I can find descriptions of using CFB mode to create a MAC and even implementations, but cannot find any standard or papers analyzing its security bounds.
Is there a standard for CFB-MAC?
Where can I find an analysis of its security bounds?
Asked
Active
Viewed 1,437 times
1 Answers
4
According to Handbook of Applied Cryptography (15.3.2, ii), ANSI X9.9 (which SEJPM mentioned in the comments but I have no access to) defined CFB-MAC only as a compatible alternative to CBC-MAC:
The X9.9 MAC algorithm may be implemented using either the cipher-block chaining (CBC) or 64-bit cipher feedback (CFB-64) mode, initialized to produce the same result (see Note 15.1).
With a segment size equal to the block size (so 64 bits with DES) and using the first message block as IV, the two are indeed equivalent. So this case of CFB-MAC clearly has all the properties of CBC-MAC.
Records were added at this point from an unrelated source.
Lemma record_job_failure_step k s v op e w retry terminal b db' :
  record_index_job_failure k s v op e w retry terminal now db = Ok (b, db') → share_step (Some w) now db db'.
Proof.
  unfold record_index_job_failure. destruct (check_failure _ _); [|done]. cbn [mbind result_bind].
  destruct (select_share s db); [|intros [= _ <-]; constructor].
  destruct (leased_job _ _ _ _ _ _ _) as [j|] eqn:Hl; [|intros [= _ <-]; constructor].
  apply leased_job_Some in Hl as (Hj & Hs & Ho & Hjv & Hl).
  destruct (update_job _ _ _ _) as [[] db2] eqn:E; [|intros [= _ <-]; constructor].
  apply update_job_true in E as (j1 & Hj1 & _ & ->). rewrite Hj in Hj1. injection Hj1 as <-. intros [= _ <-].
  destruct (job_guide _ _ Hj) as [Hk (r & Hr & _)].
  rewrite set_job_at by (by destruct terminal).
  eapply ss_job; [by rewrite Hk|exact Hr|]. by eapply jm_fail.
Qed.

Lemma supersede_step k w : share_step None now db (supersede_index_job k w now db).2.
Proof.
  unfold supersede_index_job. destruct (sd_jobs db !! k) as [j|] eqn:Hj; [|constructor].
  destruct (sd_shares db !! jb_share_id j) as [r|] eqn:Hr; [|constructor].
  destruct (supersede_allowed w now j) eqn:Ha; cbn [negb]; [|constructor].
  destruct (job_effect_is_obsolete r j) eqn:Ho; cbn [negb]; [|constructor].
  destruct (update_job _ _ _ _) as [[] db2] eqn:E; [|apply update_job_false in E as ->; constructor].
  apply update_job_true in E as (j1 & Hj1 & _ & ->). rewrite Hj in Hj1. injection Hj1 as <-. cbn [snd].
  destruct (job_valid _ _ Hj) as [Hk _]. rewrite set_job_at by done.
  eapply ss_job; [by rewrite Hk|exact Hr|]. apply jm_supersede; [|done].
  revert Ha. unfold supersede_allowed, expired_running. destruct w as [w|].
  - intros Hl%lease_running. by right.
  - rewrite orb_true_iff, andb_true_iff, !bool_decide_eq_true. tauto.
Qed.

Lemma requeue_step s v h b db' :
  requeue_current_upsert s v h now db = Ok (b, db') → share_step None now db db'.
Proof.
  unfold requeue_current_upsert, select_share. destruct (sd_shares db !! s) as [r|] eqn:Hr; [|intros [= _ <-]; constructor].
  destruct (_ && _ && public_ready r) eqn:Hc; cbn [negb]; [|intros [= _ <-]; constructor].
  apply andb_true_iff in Hc as [[Hv%Z.eqb_eq _]%andb_true_iff Hpr].
  destruct (one_or_none _) as [[j|]|] eqn:E; [| |done]; cbn [mbind result_bind]; [|intros [= _ <-]; constructor].
  apply one_or_none_Some in E as [[k Hj]%elem_of_job_rows Hf].
  apply andb_true_iff in Hf as [(Hs & Ho & Hjv)%of_version_iff Hst%bool_decide_eq_true].
  destruct (update_share _ _ _ _) as [[] db1] eqn:E; [|intros [= _ <-]; constructor].
  apply update_share_true in E as (r1 & Hr1 & _ & ->). rewrite Hr in Hr1. injection Hr1 as <-.
  destruct (job_valid _ _ Hj) as [Hk _], (row_valid _ _ Hr) as [Hrk _].
  destruct (update_job _ _ _ _) as [[] db2] eqn:E; [|intros [= _ <-]; constructor].
  apply update_job_true in E as (j1 & Hj1 & _ & ->). cbn [sd_jobs] in Hj1. rewrite Hk, Hj in Hj1. injection Hj1 as <-.
  intros [= _ <-]. cbn [sd_shares sd_jobs sd_likes]. rewrite end_operation_db by done.
  eapply ss_requeue; [by rewrite Hk|by rewrite Hs|done|congruence|done|done].
Qed.

Lemma require_public_Ok s r : require_public_ready s db = Ok r → sd_shares db !! s = Some r.
Proof.
  unfold require_public_ready, select_share. destruct (sd_shares db !! s) as [x|]; [|done].
  destruct (public_ready x); [|done]. by intros [= <-].
Qed.

Lemma put_like_step known_user s u x db' : put_like known_user s u now db = Ok (x, db') → share_step None now db db'.
Proof.
  unfold put_like. destruct (require_public_ready s db) as [r|] eqn:E; [|done]. apply require_public_Ok in E as Hr.
  cbn [mbind result_bind]. destruct (String.eqb_spec (pd_author_user_id (sg_draft r)) u) as [|Hu]; [done|].
  cbv zeta. intros [= _ <-]. destruct (bool_decide _ || _) eqn:Hc; [constructor|].
  apply orb_false_iff in Hc as [Hc%bool_decide_eq_false _].
  unfold set_like_count, update_share. cbn [sd_shares overwrite]. rewrite Hr. cbn [snd].
  refine (ss_like None now db s r u Hr Hu _). destruct (sd_likes db !! (s, u)); [|done]. exfalso. apply Hc. eauto.
Qed.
However, the first definition of CFB MAC seems to be from FIPS 81 (DES Modes of Operation, see Appendix F):
A MAC may be generated using either the CBC or the CFB mode. [...]
In CFB authentication, a message is encrypted in the normal CFB manner except that the cipher text is discarded. After encrypting the final Kbits of data and feeding the resulting cipher text back into the DES inputblock, the DES device is operated one more time and the most significant M bits of the resulting DES output block are used as the MAC.
The example shows 8-bit CFB MAC using an IV, so clearly it was defined for arbitrary CFB modes.
What remains unanswered is how the security compares to that of CBC-MAC when segment size differs from the block size. However, the use of segments is somewhat historical anyway, so it is only a curiosity.